アラン・ワッツは不安定であることに宿る叡智について語っています。水を捕らえて離すまいとすると水は淀む、と彼は言います。人生も同じです。ところが水を流れるままにすれば、水は新鮮さを失わずキラキラと輝きます。私は、愛する人や場所を離れる悲しみを乗り越えるためにこんな印を結びます――手の指を開き、指の間を水がキラキラと、光を捉え、新鮮なままに流れていくところを想像するのです。ブッダの教えでは、それが私たちという存在です。つまり私たちは存在という流れ、バワーソータなのです。そしてヴィニャーナ・ソータ(識)、つまり意識の流れでもあります。私たちは、永続的で変化することのない自己という存在ではなく、流れる水であり、留まる場所を持ちません。ですから、安全に立てる場所のない菩薩は飛ぶのです――慈悲と叡智という両翼に乗って。
縁起
ブッダは人に説法するとき、法輪を回した、と言われます。まさにブッダの教えの中核をなすものは車輪のようです。なぜならそれを通じてブッダは、あらゆるものの縁起を――あらゆるものは、車輪のスポークのように実在する相互関連性の中で、互いに互いを常に変化させ、条件付けしあうものであるということを――教えたのですから。
私は縁起に関するブッダの教えに深い感銘を受けました。それは私を、あらゆる存在と自分がつながっており、互いに責任を負っている、という感覚で満たします。それによって私は、生命とは非階層的な、自己組織化するものである、ということを理解し、私の仕事のすべてにおける考え方の基盤としてこのことがあります。
私たちの恐れや強欲が生み出した不安定な壁を超えたところでは、私たちは本質的に世界から切り離せない存在である、という認識は、仏法が、あらゆる世代の無数の人に与えてくれる贈り物です。ただし歴史の中には、こうした視点がより多くの人々を捉え、仏教全般(仏教全般などというものがあればの話ですが!)で、このブッダの教えの核心について新しく理解し直す、という瞬間があります。現在、まさにそれが起こっているように思います。私たちの社会政策の多くは、破壊的で、ときには自滅を招くようなものでさえありますが、それと同時に、社会的・知的な意味での発達が一つになって、縁起というブッダの教えをくっきりと浮かび上がらせ、そして法輪が再び回り始めているのです。

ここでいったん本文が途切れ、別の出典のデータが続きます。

(* ===== verification/Backchannel.v ===== *)
(** * Backchannel: the local CLI-to-daemon pairing socket (backchannel/)

    [AppName] and [SocketPath] (path.go), the JSON frames (wire.go), the
    dispatch loop that feeds a CLI's messages to the pairing executor
    (dispatch.go, session.go), and the daemon's socket: [Listen],
    [clearStaleSocket], [Close] as sequences of system calls on a file system
    shared by all daemons of a host, and [Accept] (server.go, umask_unix.go).

    [json.Marshal] and [json.Unmarshal] of a [Message] are the operations of
    the class [JSON] of [Text]: the dispatch theorems hold for every codec, the
    round trip for one that reads back what it writes.  Failures of system calls are
    inputs of the operations that make them. *)

From Stdlib Require Import ZArith Lia Strings.Byte Strings.String Strings.Ascii.
From stdpp Require Import base gmap sets strings list fin_maps.
From S2P Require Import Prelude Binary Text Wire.

Open Scope Z_scope.

(** ** Application names and socket paths (path.go) *)

Definition allowedRune (r : Z) : bool :=
  (0x61 <=? r) && (r <=? 0x7A) || (0x30 <=? r) && (r <=? 0x39) ||
  (r =? 0x2E) || (r =? 0x5F) || (r =? 0x2D).

Definition validateAppName (appName : string) : option error :=
  if bool_decide (appName = EmptyString) then Some (ENew "backchannel: AppName is required") else
  match find (fun r => negb (allowedRune r)) (runes (length (str_bytes appName)) (str_bytes appName)) with
  | Some r =>
      Some (EFmt "backchannel: AppName %q contains disallowed character %q (allow a-z 0-9 . _ -)"
                 [AStr appName; AInt r])
  | None =>
      if String.prefix "." appName
      then Some (EFmt "backchannel: AppName %q must not start with ." [AStr appName]) else None
  end.

(** *** [path/filepath] on Unix *)

(** Split at every '/'. *)
Fixpoint split_slash (s : bytes) : list bytes :=
  match s with
  | [] => [[]]
  | b :: s =>
      if bool_decide (b = x2f) then [] :: split_slash s
      else match split_slash s with
           | c :: cs => (b :: c) :: cs
           | [] => [[b]]
           end
  end.

Fixpoint join_slash (cs : list bytes) : bytes :=
  match cs with
  | [] => []
  | [c] => c
  | c :: cs => c ++ x2f :: join_slash cs
  end.

(** One component onto the cleaned ones (last first): "" and "." vanish,
    ".." removes the component before it, and at the root vanishes. *)
Definition clean_step (rooted : bool) (acc : list bytes) (c : bytes) : list bytes :=
  if bool_decide (c = []) || bool_decide (c = str_bytes ".") then acc
  else if bool_decide (c = str_bytes "..") then
    match acc with
    | [] => if rooted then [] else [c]
    | p :: acc' => if bool_decide (p = str_bytes "..") then c :: acc else acc'
    end
  else c :: acc.

Definition rooted (s : bytes) : bool :=
  match s with b :: _ => bool_decide (b = x2f) | [] => false end.

Definition components (s : bytes) : list bytes :=
  rev (fold_left (clean_step (rooted s)) (split_slash s) []).

(** [filepath.Clean] *)
Definition Clean (s : bytes) : bytes :=
  let body := join_slash (components s) in
  if rooted s then x2f :: body else if bool_decide (body = []) then str_bytes "." else body.

(** [filepath.Join]: the non-empty elements joined, then cleaned. *)
Definition Join (elems : list bytes) : bytes :=
  match filter (fun e => e <> []) elems with
  | [] => []
  | es => Clean (join_slash es)
  end.

(** [filepath.Dir]: what precedes the last '/', that '/' included, cleaned. *)
Definition Dir (s : bytes) : bytes :=
  Clean (match split_slash s with
         | [] | [_] => []
         | cs => join_slash (removelast cs) ++ [x2f]
         end).

(** What the code reads from the host. *)
Record Host := {
  GOOS : string;
  UserHomeDir : result bytes;
  Getenv_XDG_RUNTIME_DIR : bytes;
  TempDir : bytes;
  Getuid : Z
}.

(** Decimal digits of a non-negative integer, [fmt.Sprintf("%d")]. *)
Fixpoint digits (fuel : nat) (z : Z) : bytes :=
  match fuel with
  | O => []
  | S fuel => (if z <? 10 then [] else digits fuel (z / 10)) ++ [z2b (0x30 + z mod 10)]
  end.

Definition itoa (z : Z) : bytes :=
  if z <? 0 then x2d :: digits 20 (- z) else digits 20 z.

Definition socketDir (h : Host) : result bytes :=
  if bool_decide (GOOS h = "darwin"%string) then
    let! home := rwrap "backchannel: locate $HOME: %w" [] (UserHomeDir h) in
    Ok (Join [home; str_bytes "Library"; str_bytes "Application Support"; str_bytes "pigeon"])
  else if bool_decide (GOOS h = "linux"%string) then
    if bool_decide (Getenv_XDG_RUNTIME_DIR h <> [])
    then Ok (Join [Getenv_XDG_RUNTIME_DIR h; str_bytes "pigeon"])
    else Ok (Join [TempDir h; str_bytes "pigeon-" ++ itoa (Getuid h)])
  else Err (EFmt "backchannel: GOOS %q not supported (Windows tracked separately)" [AStr (GOOS h)]).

これはさまざまな形で起きつつあります。ブッダの教えの社会的側面の見直しに、菩薩という理想像の再生に、「社会参画仏教」の急激な広まりに――それはスリランカにおけるサルボダヤ運動であったり、インドのアンベードカル派仏教徒であったり、チベット、タイ、あるいは東南アジア諸国で仏法を説く活動家たちであったりするわけですが――それが見られます。西欧の仏教徒たちもまた、仏法を現実世界において実践し、ホームレスの人々を助けたり、河床を復元したり、あるいは武器の輸送を阻止するなどの行動を通して、慈悲の心を体現する巧みな方法を編み出しています。今日、仏教が持つ活力は、それがいかに社会的、経済的、政治的、環境的な問題に影響を与え、人々を変化を起こす効果的な主体たらしめているか、ということの中に最も明らかに表れています。法門とは、私たちの背後を閉ざし、俗界で起きている混乱や苦しみと無関係で安全な僧院生活に私たちを囲い込むものではありません。そうではなくて、法門とは、生きとし生けるすべてのもののためにリスクを負う生き方に私たちを導くのです。仏法に従う兄弟、姉妹たちの多くが現在気づきつつあるとおり、この世界こそが私たちの僧院なのです。
そこでは、時代遅れの考え方やもはや機能しなくなった力の構造がもたらす苦しみに気づいた人々の新しい手と心に助けられて法輪が回ります。仏教の思想と実践が、環境保護運動が持つ価値観やガンジーの非暴力主義、人間性心理学、エコフェミニズム、持続可能な経済、システム理論、ディープエコロジー、そして新パラダイムに基づく科学と影響し合い、強力な融合が起きつつあります。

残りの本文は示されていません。